§ Stored items:
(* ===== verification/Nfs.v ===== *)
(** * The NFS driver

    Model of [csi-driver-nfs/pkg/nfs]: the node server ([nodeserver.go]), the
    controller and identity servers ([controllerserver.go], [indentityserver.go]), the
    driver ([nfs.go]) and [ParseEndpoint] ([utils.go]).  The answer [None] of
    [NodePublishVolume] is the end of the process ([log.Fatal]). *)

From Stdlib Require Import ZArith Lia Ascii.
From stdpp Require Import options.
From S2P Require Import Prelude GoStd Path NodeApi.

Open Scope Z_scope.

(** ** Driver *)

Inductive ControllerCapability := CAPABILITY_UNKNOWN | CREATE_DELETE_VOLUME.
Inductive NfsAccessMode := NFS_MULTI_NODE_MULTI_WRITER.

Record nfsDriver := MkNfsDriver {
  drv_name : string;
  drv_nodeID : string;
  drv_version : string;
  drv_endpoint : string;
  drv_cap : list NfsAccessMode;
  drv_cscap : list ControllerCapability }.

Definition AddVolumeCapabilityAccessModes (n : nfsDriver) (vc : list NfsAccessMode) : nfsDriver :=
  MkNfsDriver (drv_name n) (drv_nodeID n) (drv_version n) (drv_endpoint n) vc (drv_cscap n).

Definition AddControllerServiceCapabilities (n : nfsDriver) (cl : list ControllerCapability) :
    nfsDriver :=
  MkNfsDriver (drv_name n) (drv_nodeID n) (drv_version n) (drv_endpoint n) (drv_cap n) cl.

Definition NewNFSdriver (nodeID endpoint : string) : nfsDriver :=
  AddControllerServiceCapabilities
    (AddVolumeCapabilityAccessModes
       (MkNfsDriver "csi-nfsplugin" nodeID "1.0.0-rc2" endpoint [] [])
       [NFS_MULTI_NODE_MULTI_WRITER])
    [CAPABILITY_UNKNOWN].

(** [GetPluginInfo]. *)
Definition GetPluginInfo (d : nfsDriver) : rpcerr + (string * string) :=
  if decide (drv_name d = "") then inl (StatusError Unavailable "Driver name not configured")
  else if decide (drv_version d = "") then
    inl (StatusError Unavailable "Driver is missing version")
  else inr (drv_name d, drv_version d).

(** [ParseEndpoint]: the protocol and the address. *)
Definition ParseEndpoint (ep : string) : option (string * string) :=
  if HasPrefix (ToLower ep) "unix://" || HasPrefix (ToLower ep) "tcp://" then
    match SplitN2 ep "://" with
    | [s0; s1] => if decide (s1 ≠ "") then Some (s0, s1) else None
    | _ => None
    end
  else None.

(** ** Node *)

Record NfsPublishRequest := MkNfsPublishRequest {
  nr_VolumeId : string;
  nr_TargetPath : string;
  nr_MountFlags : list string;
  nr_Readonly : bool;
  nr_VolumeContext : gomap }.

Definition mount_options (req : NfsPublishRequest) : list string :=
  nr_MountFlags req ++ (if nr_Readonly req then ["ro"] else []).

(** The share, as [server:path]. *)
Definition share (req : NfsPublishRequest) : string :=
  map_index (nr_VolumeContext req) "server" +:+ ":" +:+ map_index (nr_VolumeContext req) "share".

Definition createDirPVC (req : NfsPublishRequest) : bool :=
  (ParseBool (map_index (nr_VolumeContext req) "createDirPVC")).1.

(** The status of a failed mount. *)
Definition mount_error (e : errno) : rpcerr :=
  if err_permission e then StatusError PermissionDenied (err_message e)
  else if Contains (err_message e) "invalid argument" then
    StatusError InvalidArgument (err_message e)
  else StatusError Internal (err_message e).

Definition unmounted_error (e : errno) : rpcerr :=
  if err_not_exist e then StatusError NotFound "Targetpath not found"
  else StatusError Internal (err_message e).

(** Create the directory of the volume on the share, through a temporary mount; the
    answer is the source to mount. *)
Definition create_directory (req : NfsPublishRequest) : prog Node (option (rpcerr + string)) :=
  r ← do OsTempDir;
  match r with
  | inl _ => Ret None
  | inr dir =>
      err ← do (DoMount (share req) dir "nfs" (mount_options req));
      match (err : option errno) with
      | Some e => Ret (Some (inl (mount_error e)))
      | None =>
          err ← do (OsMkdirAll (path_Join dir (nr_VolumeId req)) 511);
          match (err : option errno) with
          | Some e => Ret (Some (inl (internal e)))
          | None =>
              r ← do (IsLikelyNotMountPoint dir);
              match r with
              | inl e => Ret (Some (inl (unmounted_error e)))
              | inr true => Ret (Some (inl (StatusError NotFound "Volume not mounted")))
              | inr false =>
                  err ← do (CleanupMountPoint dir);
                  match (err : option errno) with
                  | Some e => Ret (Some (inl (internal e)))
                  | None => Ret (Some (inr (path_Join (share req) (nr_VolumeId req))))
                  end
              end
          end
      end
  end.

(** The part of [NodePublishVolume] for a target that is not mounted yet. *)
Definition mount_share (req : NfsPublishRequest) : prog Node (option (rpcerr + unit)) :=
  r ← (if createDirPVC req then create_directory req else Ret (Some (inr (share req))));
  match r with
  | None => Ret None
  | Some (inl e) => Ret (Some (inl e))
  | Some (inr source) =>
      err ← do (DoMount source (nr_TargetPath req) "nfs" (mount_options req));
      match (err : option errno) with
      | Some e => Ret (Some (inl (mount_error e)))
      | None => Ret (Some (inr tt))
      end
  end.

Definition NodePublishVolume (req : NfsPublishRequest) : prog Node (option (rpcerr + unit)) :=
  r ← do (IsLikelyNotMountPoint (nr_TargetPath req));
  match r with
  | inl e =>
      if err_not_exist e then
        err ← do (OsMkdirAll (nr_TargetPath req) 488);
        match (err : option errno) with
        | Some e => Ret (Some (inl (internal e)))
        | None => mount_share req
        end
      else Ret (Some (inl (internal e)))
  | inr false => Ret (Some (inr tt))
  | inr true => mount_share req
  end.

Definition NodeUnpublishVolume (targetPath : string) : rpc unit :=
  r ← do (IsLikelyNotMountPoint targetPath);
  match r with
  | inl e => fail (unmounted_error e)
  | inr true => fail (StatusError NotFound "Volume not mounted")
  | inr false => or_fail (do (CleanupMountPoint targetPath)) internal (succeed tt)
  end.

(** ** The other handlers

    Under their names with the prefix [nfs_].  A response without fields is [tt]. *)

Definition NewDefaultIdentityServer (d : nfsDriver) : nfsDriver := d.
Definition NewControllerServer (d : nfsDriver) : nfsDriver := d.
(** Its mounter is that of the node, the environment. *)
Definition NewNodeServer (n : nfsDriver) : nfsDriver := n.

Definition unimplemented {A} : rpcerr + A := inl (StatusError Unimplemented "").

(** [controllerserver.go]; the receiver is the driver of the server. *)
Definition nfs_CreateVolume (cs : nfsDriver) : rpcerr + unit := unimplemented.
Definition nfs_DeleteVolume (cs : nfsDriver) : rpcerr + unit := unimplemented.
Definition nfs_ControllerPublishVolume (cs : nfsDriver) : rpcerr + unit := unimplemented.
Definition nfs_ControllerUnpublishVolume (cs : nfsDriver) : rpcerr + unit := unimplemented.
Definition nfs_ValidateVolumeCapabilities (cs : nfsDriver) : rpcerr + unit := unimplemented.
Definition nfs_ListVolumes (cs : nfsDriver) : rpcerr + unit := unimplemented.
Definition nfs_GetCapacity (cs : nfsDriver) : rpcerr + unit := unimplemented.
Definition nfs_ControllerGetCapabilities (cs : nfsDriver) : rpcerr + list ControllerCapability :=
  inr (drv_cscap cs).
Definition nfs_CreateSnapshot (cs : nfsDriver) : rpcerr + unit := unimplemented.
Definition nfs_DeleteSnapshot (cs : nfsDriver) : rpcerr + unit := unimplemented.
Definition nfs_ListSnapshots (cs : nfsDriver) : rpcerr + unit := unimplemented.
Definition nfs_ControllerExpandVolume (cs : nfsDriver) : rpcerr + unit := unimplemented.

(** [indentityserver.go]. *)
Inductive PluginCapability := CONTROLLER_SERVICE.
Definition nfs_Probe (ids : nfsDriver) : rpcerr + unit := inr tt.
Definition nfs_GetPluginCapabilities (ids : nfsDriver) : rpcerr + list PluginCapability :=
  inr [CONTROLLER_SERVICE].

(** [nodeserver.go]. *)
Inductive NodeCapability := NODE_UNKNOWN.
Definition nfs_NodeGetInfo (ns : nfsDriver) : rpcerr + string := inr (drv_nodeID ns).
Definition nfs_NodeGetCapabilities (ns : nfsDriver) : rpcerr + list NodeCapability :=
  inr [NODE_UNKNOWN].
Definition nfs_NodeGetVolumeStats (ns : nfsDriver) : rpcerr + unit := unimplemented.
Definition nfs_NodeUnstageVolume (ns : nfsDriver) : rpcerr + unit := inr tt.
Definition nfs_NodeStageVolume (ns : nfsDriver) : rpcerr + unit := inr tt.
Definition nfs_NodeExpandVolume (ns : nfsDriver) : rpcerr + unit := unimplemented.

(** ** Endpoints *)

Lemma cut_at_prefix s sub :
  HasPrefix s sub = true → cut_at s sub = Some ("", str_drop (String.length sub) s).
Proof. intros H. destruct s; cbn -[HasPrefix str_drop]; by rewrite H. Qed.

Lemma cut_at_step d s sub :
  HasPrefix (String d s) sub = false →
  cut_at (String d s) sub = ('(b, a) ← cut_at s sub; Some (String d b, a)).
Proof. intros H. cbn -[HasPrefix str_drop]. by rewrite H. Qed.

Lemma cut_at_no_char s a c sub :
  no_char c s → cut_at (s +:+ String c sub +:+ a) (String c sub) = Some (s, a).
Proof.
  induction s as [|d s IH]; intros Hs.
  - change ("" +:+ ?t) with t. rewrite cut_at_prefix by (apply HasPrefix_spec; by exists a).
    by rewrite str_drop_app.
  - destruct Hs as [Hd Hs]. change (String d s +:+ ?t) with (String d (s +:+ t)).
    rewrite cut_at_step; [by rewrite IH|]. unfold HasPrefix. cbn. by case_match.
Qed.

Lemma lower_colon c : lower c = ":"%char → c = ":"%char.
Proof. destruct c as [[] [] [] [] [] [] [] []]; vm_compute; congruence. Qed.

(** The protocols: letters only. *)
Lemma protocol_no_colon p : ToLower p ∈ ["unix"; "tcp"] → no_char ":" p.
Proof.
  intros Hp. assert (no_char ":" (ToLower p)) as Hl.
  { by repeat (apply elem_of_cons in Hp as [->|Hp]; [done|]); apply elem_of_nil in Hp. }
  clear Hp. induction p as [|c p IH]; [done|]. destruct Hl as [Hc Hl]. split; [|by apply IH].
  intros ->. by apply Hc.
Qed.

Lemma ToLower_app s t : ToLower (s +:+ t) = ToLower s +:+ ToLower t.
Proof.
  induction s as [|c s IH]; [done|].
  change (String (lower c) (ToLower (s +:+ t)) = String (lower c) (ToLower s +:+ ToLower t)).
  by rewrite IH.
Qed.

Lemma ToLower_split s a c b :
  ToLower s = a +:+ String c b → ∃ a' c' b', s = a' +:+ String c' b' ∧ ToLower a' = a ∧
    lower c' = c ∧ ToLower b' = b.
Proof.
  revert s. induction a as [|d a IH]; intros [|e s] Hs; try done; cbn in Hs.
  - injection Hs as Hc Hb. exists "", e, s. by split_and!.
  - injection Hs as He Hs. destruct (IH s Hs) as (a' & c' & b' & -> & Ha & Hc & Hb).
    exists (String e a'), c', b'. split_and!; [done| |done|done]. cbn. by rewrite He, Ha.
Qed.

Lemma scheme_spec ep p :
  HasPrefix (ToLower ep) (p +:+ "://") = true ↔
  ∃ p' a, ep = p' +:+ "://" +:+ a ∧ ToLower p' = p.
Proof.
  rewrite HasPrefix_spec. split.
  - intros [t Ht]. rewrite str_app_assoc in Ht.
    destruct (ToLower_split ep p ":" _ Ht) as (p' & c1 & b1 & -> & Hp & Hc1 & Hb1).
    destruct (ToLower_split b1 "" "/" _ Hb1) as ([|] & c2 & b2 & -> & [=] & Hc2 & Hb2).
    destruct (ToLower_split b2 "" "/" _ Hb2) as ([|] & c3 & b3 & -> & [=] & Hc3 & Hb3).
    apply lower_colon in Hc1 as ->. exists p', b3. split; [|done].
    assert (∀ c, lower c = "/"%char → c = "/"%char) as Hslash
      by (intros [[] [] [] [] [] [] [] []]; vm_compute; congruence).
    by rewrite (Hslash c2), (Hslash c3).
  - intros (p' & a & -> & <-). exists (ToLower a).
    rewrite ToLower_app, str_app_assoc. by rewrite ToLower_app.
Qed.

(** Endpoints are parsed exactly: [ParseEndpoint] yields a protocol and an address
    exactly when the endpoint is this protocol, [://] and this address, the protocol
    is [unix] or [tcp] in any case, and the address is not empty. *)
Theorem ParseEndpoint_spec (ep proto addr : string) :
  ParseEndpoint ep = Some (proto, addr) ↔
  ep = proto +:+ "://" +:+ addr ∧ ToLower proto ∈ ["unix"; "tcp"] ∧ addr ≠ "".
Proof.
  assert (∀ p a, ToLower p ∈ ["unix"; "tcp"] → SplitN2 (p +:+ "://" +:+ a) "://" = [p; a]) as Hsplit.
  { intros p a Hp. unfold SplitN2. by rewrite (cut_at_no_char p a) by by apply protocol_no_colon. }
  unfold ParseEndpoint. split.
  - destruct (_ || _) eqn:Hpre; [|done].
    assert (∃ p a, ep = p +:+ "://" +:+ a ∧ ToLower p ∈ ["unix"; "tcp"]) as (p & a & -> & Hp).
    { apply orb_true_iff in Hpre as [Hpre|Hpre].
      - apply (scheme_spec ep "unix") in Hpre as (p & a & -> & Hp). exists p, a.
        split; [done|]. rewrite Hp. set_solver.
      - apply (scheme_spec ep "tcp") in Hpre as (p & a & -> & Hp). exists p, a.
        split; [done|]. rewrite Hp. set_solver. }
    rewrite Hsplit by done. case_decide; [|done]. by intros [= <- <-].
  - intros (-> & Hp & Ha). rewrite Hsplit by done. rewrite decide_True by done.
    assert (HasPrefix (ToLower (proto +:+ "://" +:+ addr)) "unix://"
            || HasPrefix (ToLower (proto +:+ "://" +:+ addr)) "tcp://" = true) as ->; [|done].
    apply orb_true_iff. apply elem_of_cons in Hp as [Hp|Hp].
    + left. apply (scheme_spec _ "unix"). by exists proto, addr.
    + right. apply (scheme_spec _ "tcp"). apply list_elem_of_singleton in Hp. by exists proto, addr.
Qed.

---

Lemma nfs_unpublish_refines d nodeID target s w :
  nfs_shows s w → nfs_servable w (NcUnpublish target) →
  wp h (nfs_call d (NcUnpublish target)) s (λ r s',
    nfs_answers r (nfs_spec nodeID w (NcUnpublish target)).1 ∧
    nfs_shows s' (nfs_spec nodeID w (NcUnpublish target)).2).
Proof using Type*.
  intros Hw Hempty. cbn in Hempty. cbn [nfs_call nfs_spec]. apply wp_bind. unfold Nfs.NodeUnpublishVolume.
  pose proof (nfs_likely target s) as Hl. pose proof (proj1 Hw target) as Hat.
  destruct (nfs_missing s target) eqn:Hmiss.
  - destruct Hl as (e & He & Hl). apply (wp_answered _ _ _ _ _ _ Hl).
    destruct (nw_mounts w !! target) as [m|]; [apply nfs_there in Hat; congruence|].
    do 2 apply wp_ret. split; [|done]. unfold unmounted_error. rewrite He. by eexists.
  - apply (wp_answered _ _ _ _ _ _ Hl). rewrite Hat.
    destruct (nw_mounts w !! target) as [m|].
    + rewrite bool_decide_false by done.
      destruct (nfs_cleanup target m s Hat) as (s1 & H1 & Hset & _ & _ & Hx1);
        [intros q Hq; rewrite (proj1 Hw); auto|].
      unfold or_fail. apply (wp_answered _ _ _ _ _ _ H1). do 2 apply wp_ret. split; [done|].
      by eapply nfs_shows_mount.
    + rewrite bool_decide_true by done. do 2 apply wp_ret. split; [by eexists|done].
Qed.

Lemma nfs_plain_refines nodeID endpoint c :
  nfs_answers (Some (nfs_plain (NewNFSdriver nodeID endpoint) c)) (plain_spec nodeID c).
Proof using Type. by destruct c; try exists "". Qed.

§ EXERCISE REQUIREMENTS: In the lines above, find each one with "induction" and list it.

§ ANSWER TO THE EXERCISE:
  induction s as [|d s IH]; intros Hs.
  clear Hp. induction p as [|c p IH]; [done|]. destruct Hl as [Hc Hl]. split; [|by apply IH].
  induction s as [|c s IH]; [done|].
  revert s. induction a as [|d a IH]; intros [|e s] Hs; try done; cbn in Hs.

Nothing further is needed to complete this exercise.